**Exercise objective**
Only the lines from the one with "(converter : option" to the end of the data below should be given again, exactly as written.

**Material for this exercise**
Fixpoint set (k : Uuid) (v : Node.t) (d : t) : t :=
  match d with
  | [] => [(k, v)]
  | (k', v') :: rest =>
      if String.eqb k k' then (k, v) :: rest else (k', v') :: set k v rest
  end.

Fixpoint del (k : Uuid) (d : t) : result t :=
  match d with
  | [] => Raise KeyError
  | (k', v') :: rest =>
      if String.eqb k k' then Ok rest
      else bind_result (del k rest) (fun rest' => Ok ((k', v') :: rest'))
  end.

Definition keys (d : t) : list Uuid := map fst d.
Definition values (d : t) : list Node.t := map snd d.

End Dict.

Module FlowScene.

(** [emitted] records the signals the scene emits; [allocated] counts the
    connection objects created so far. *)
Record t : Type := mk {
  _connections : list Connection;
  _nodes : Dict.t;
  _registry : DataModelRegistry.t;
  emitted : list signal;
  allocated : nat
}.

Definition __init__ (registry : option DataModelRegistry.t) : t :=
  mk [] []
     (match registry with Some r => r | None => DataModelRegistry.__init__ end)
     [] 0.

Definition set_connections (l : list Connection) : M t unit :=
  modify (fun s => mk l (_nodes s) (_registry s) (emitted s) (allocated s)).
Definition set_nodes (d : Dict.t) : M t unit :=
  modify (fun s => mk (_connections s) d (_registry s) (emitted s) (allocated s)).
Definition emit (sig : signal) : M t unit :=
  modify (fun s => mk (_connections s) (_nodes s) (_registry s)
                      (emitted s ++ [sig]) (allocated s)).
Definition allocate : M t nat :=
  fun s => (Ok (allocated s),
            mk (_connections s) (_nodes s) (_registry s) (emitted s)
               (S (allocated s))).

(** Run a method of the node stored under [uid]; a Node object is named
    by its key in [_nodes], and a key that is not there is a [KeyError]. *)
Definition with_node {A} (uid : Uuid) (c : M Node.t A) : M t A :=
  fun s =>
    match Dict.lookup uid (_nodes s) with
    | None => (Raise KeyError, s)
    | Some n =>
        let (r, n') := c n in
        (r, mk (_connections s) (Dict.set uid n' (_nodes s)) (_registry s)
               (emitted s) (allocated s))
    end.

(** The same for a node that may be gone. *)
Definition with_node_if_present (uid : Uuid) (c : M Node.t unit) : M t unit :=
  fun s =>
    match Dict.lookup uid (_nodes s) with
    | None => (Ok tt, s)
    | Some _ => with_node uid c s
    end.

(** Modelled from the spec: [Connection.propagate_data], which applies the
    converter of the connection, when there is one, and delivers the value
    to the destination node's input. *)
Definition convert (c : Connection) (data : option NodeData)
  : result (option NodeData) :=
  match converter c with
  | None | Some DefaultTypeConverter => Ok data
  | Some (Registered _ _ fn) =>
      bind_result (call_converter fn data) (fun d => Ok (Some d))
  end.

Definition propagate_data (c : Connection) (data : option NodeData) : M t unit :=
  converted <- lift (convert c data) ;;
  with_node (in_node c) (Node.propagate_data converted (in_index c)).

(** Modelled from the spec: [Node.on_data_updated], which reads the
    current output of the port and pushes it through the connections
    attached to the port. *)
Definition on_data_updated (node : Uuid) (port_index : PortIndex) : M t unit :=
  n <- with_node node get ;;
  let data := Model.out_data (Node._model n) port_index in
  match Node.connections n PortType_output port_index with
  | None => raise TypeError
  | Some attached => for_each attached (fun c => propagate_data c data)
  end.

(** Modelled from the spec: [Connection.remove_from_nodes], which detaches
    the connection from both ports and retracts the value at the
    destination input by delivering [None]. *)
Definition remove_from_nodes (c : Connection) : M t unit :=
  with_node_if_present (in_node c)
    (Node.erase_connection PortType_input (in_index c) c) ;;
  with_node_if_present (out_node c)
    (Node.erase_connection PortType_output (out_index c) c) ;;
  with_node_if_present (in_node c) (Node.propagate_data None (in_index c)).

Definition create_connection (node_in : Uuid) (port_index_in : PortIndex)
  (node_out : Uuid) (port_index_out : PortIndex)
  (converter : option TypeConverter) : M t Connection :=
  uid <- allocate ;;
  let connection :=
    mkConnection uid node_in port_index_in node_out port_index_out converter in
  with_node node_in (Node.set_connection PortType_input port_index_in connection) ;;
  with_node node_out (Node.set_connection PortType_output port_index_out connection) ;;
  on_data_updated node_out port_index_out ;;
  s <- get ;;
  set_connections (_connections s ++ [connection]) ;;
  emit (connection_created connection) ;;
  ret connection.

Definition delete_connection (connection : Connection) : M t unit :=
  s <- get ;;
  match list_remove connection (_connections s) with
  | Raise _ => ret tt
  | Ok rest =>
      set_connections rest ;;
      remove_from_nodes connection
  end.

(** [uid] is the identifier the new node draws. *)
Definition create_node (uid : Uuid) (data_model : NodeDataModel) : M t Uuid :=
  s <- get ;;
  set_nodes (Dict.set uid (Node.__init__ data_model) (_nodes s)) ;;
  emit (node_created uid) ;;
  ret uid.

Definition remove_node (node : Uuid) : M t unit :=
  emit (node_deleted node) ;;
  n <- with_node node get ;;
  for_each (Node.all_connections n) delete_connection ;;
  s <- get ;;
  nodes <- lift (Dict.del node (_nodes s)) ;;
  set_nodes nodes.

Definition clear_scene : M t unit :=
  s <- get ;;
  for_each (_connections s) delete_connection ;;
  s <- get ;;
  for_each (Dict.keys (_nodes s)) remove_node.

(** *** Saving *)

Definition json_of_id (x : option string) : json :=
  match x with Some v => JStr v | None => JNull end.

Definition type_json (ty : NodeDataType) : json :=
  JObj [("id", json_of_id (id ty)); ("name", json_of_id (name ty))].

**Expected answer**
  (converter : option TypeConverter) : M t Connection :=
  uid <- allocate ;;
  let connection :=
    mkConnection uid node_in port_index_in node_out port_index_out converter in
  with_node node_in (Node.set_connection PortType_input port_index_in connection) ;;
  with_node node_out (Node.set_connection PortType_output port_index_out connection) ;;
  on_data_updated node_out port_index_out ;;
  s <- get ;;
  set_connections (_connections s ++ [connection]) ;;
  emit (connection_created connection) ;;
  ret connection.

Definition delete_connection (connection : Connection) : M t unit :=
  s <- get ;;
  match list_remove connection (_connections s) with
  | Raise _ => ret tt
  | Ok rest =>
      set_connections rest ;;
      remove_from_nodes connection
  end.

(** [uid] is the identifier the new node draws. *)
Definition create_node (uid : Uuid) (data_model : NodeDataModel) : M t Uuid :=
  s <- get ;;
  set_nodes (Dict.set uid (Node.__init__ data_model) (_nodes s)) ;;
  emit (node_created uid) ;;
  ret uid.

Definition remove_node (node : Uuid) : M t unit :=
  emit (node_deleted node) ;;
  n <- with_node node get ;;
  for_each (Node.all_connections n) delete_connection ;;
  s <- get ;;
  nodes <- lift (Dict.del node (_nodes s)) ;;
  set_nodes nodes.

Definition clear_scene : M t unit :=
  s <- get ;;
  for_each (_connections s) delete_connection ;;
  s <- get ;;
  for_each (Dict.keys (_nodes s)) remove_node.

(** *** Saving *)

Definition json_of_id (x : option string) : json :=
  match x with Some v => JStr v | None => JNull end.

Definition type_json (ty : NodeDataType) : json :=
  JObj [("id", json_of_id (id ty)); ("name", json_of_id (name ty))].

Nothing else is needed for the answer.